I’m not much of a Roger Cohen fan — he strikes me as an ideological opportunist, a flag blowing first one way then the other — but the dateline of this column attracted my attention, of course. The Quiet American is the best single piece of fiction about Vietnam you are likely to read (Tim O’Brien’s stories in The Things they Carried come a close second only because they focus so closely on the war rather than the situation of the war), an exacting portrait of a murderous idealism. Cohen’s column uses Graham Greene’s novel to make a pair of important points:
- Idealism is a terrible basis for foreign policy (and probably for life in general);
- It is possible to engage with countries and cultures with whom we have fundamental disagreements.
Neither of these is particularly profound seperately, but taken together in the context of Vietnam’s relationship to our current wars, they constitute an effective analytical blade. If the US could use this pair of ideas to rationalize complete withdrawals from Iraq and Afghanistan, it is entirely possible that in twenty or thirty years we could have relationships with those countries similar to the one we have with now with Vietnam. But that would require leaving off the conventional and deeply ingrained belief in American exceptionalism — a form of idealism — and taking up a kind of realism that lacks immediate emotional punch but that would pay off in the long run. And if we’re going to exit in two years or six or ten, why not now? Like Vietnam, Iraq and Afghanistan are going to have to set their own political, social, and cultural parameters: the hard truth is that there is little or nothing the US can do to influence those choices.
Going to war in Iraq was such an obviously bad choice I’m still amazed that some otherwise rational people supported it. The choice to go to war in Afghanistan was — to me, at least — more difficult & I initially supported it, with reservations. (Based mostly on my sense of the deep tarpit of evil at the heart of the Bush administration.) I am now convinced that the decision to go to war in Afghanistan was as bad as the decision to go to war in Iraq. (In retrospect, at least, I don’t agree with Quiggin that the Afghan war was inevitable & understandable because the US needed to “lash out.”) This was all brought into sharp focus for me while reading this post by John Quiggen at Crooked Timber & the responses to it. I recommend the discussion:
Perhaps with more competent management the Taleban could have been defeated by now, and Al Qaeda put out of business in the region. But they haven’t been and it is time to admit that a military victory over the Taleban insurgency is now unlikely whether or not it might have been achieved in the past. As with the Sunni Awakening in Iraq, it’s time to look harder at offering both a part in the political process and plenty of cash to those willing to abandon the insurgency.
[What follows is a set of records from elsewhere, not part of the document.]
(** * The rustdoc implementors loader [trait.impl/core/fmt/trait.Debug.js]

    The artifact is one immediately-invoked function:

      (function() {
        var implementors = { ...literal... };
        if (window.register_implementors) {
          window.register_implementors(implementors);
        } else {
          window.pending_implementors = implementors;
        }
      })()

    The development embeds the fragment of JavaScript the function uses:
    values and their truthiness, a heap of arrays and plain objects with
    reference identity, the data properties of the global object [window],
    and calls into functions supplied by the surrounding page.

    - [window] is bound, and its properties are plain data properties:
      reading one has no effect and writing one succeeds.
    - A function of the page is known by an identifier; what a call of it
      does is a parameter of the loader. A call may return, throw, or never
      come back.
    - The loader's trace lists what the loader itself does to the page: the
      calls it makes and the properties of [window] it writes. What a callee
      does is in the state the callee returns, not in the trace. *)

From stdpp Require Import gmap strings list fin_maps.
From Stdlib Require Import ZArith.

(** ** Values, objects, states *)

Definition loc := positive.
Definition fn_id := nat.

(** JavaScript values. [VNum n] is the number [n], and for [n] other than
    zero it stands for every number that is neither a zero nor NaN:
    ToBoolean tells no two of them apart and none is callable. The two
    zeros and NaN are values of their own, as are the BigInts, the symbols,
    and [document.all], the one object that ToBoolean sends to false. A
    function is a value of its own kind, named by an identifier of its
    code. *)
Inductive value :=
  | VUndefined
  | VNull
  | VBool (b : bool)
  | VNum (n : Z)
  | VNegZero
  | VNaN
  | VBigInt (n : Z)
  | VStr (s : string)
  | VSymbol (id : nat)
  | VObj (l : loc)
  | VDocumentAll
  | VFun (f : fn_id).

#[global] Instance value_eq_dec : EqDecision value.
Proof. solve_decision. Defined.

(** Heap cells: an array, or a plain object used as a map. *)
Inductive object :=
  | OArr (elems : list value)
  | ORec (props : gmap string value).

#[global] Instance object_eq_dec : EqDecision object.
Proof. solve_decision. Defined.

(** A state is the heap and the data properties of [window]. *)
Record state := State {
  heap : gmap loc object;
  window : gmap string value
}.

(** What a run can throw: the engine's TypeError for calling a value that
    is not callable, or whatever the callee threw. *)
Inductive exn :=
  | TypeError_not_a_function (callee : value)
  | Thrown (e : value).

(** How a call, or the whole loader, ends. *)
Inductive outcome :=
  | Returned (v : value) (s : state)
  | Threw (e : exn) (s : state)
  | Diverged.

(** The loader's own actions on what is globally reachable. *)
Inductive event :=
  | EvCall (f : fn_id) (args : list value)
  | EvSet (prop : string) (v : value).
(** * pic-splice-lizard: the collection state machine and the render pipeline

    A shallow embedding of [src/index.ts], the whole plugin.

    - The closure of [apply] holds two tables, [userImages] and [timeout].
      Both hold references.  A session object is an index into a heap,
      because [stitchAndSendImages] keeps the object it found in
      [userImages] across its [await]s while the table may be reassigned; a
      [Timeout] object is a number, and the callbacks the runtime still has
      scheduled are a table of their own, because [delete timeout[id]] drops
      the reference without cancelling anything.
    - An [async] function is cut at its [await]s into segments that run to
      completion.  What is left of a suspended function is a [Task]; the
      event loop resumes it when the awaited promise settles.  Commands,
      messages and timers are the other inputs of the loop, in any order.
    - The promise of [session.send] is taken to resolve: the channel is a
      primitive of the specification, which lists no failure for it.  The
      rendering engine may fail at each of its calls.
    - The code that follows [await stitchAndSendImages(...)] in the middleware
      runs in the step in which that call ends: no message, timer or engine
      answer can come between the two.
    - What the program sends, logs and renders is recorded in a trace.
    - [h.select] and [String.prototype.trim] belong to the host and are
      parameters.

    JavaScript strings are embedded as their UTF-8 bytes. *)

From Stdlib Require Import DecimalString.
From stdpp Require Import gmap strings list fin_maps.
Quiggen begins by noting that things have been going “better than expected” in Iraq over the last year & this is the narrative that the Bush administration & the McCain campaign have carefully built around “the surge,” with the implication that they had been right all along. It’s an attractive & even natural narrative & one that is hard to counter, even though it is untrue. Things are “better” in Iraq, compared to what? Police recruits are still regularly targeted, markets are still bombed, many Iraqis still can’t return to their old neighborhoods because they have been ethnically segregated. And what do we have to show for the effort? Thousands of American dead & an unstable country that is concluding oil contracts with China & Russia even as they give us a timeline for getting out. So, even if one were to approve Dick Cheney’s realpolitik approach, we’re fucked.
This is going to be the main problem faced by the Obama campaign* over the next two months — what is the alternative narrative (and how do you advance it) in the face of such an attractive although untrue story? The “we’re fucked” narrative above does not play to the electorate’s predilection for chest-thumping self-aggrandizement & sentimental militarism.
*Note: Despite my various disappointments with Obama’s politics, the alternative is simply too grim to contemplate. Watching closely over the last three weeks or so, it is possible to predict that the first & most pressing foreign policy problem that a McCain administration would take up would be the question of whether to go to war first with Russia or Iran.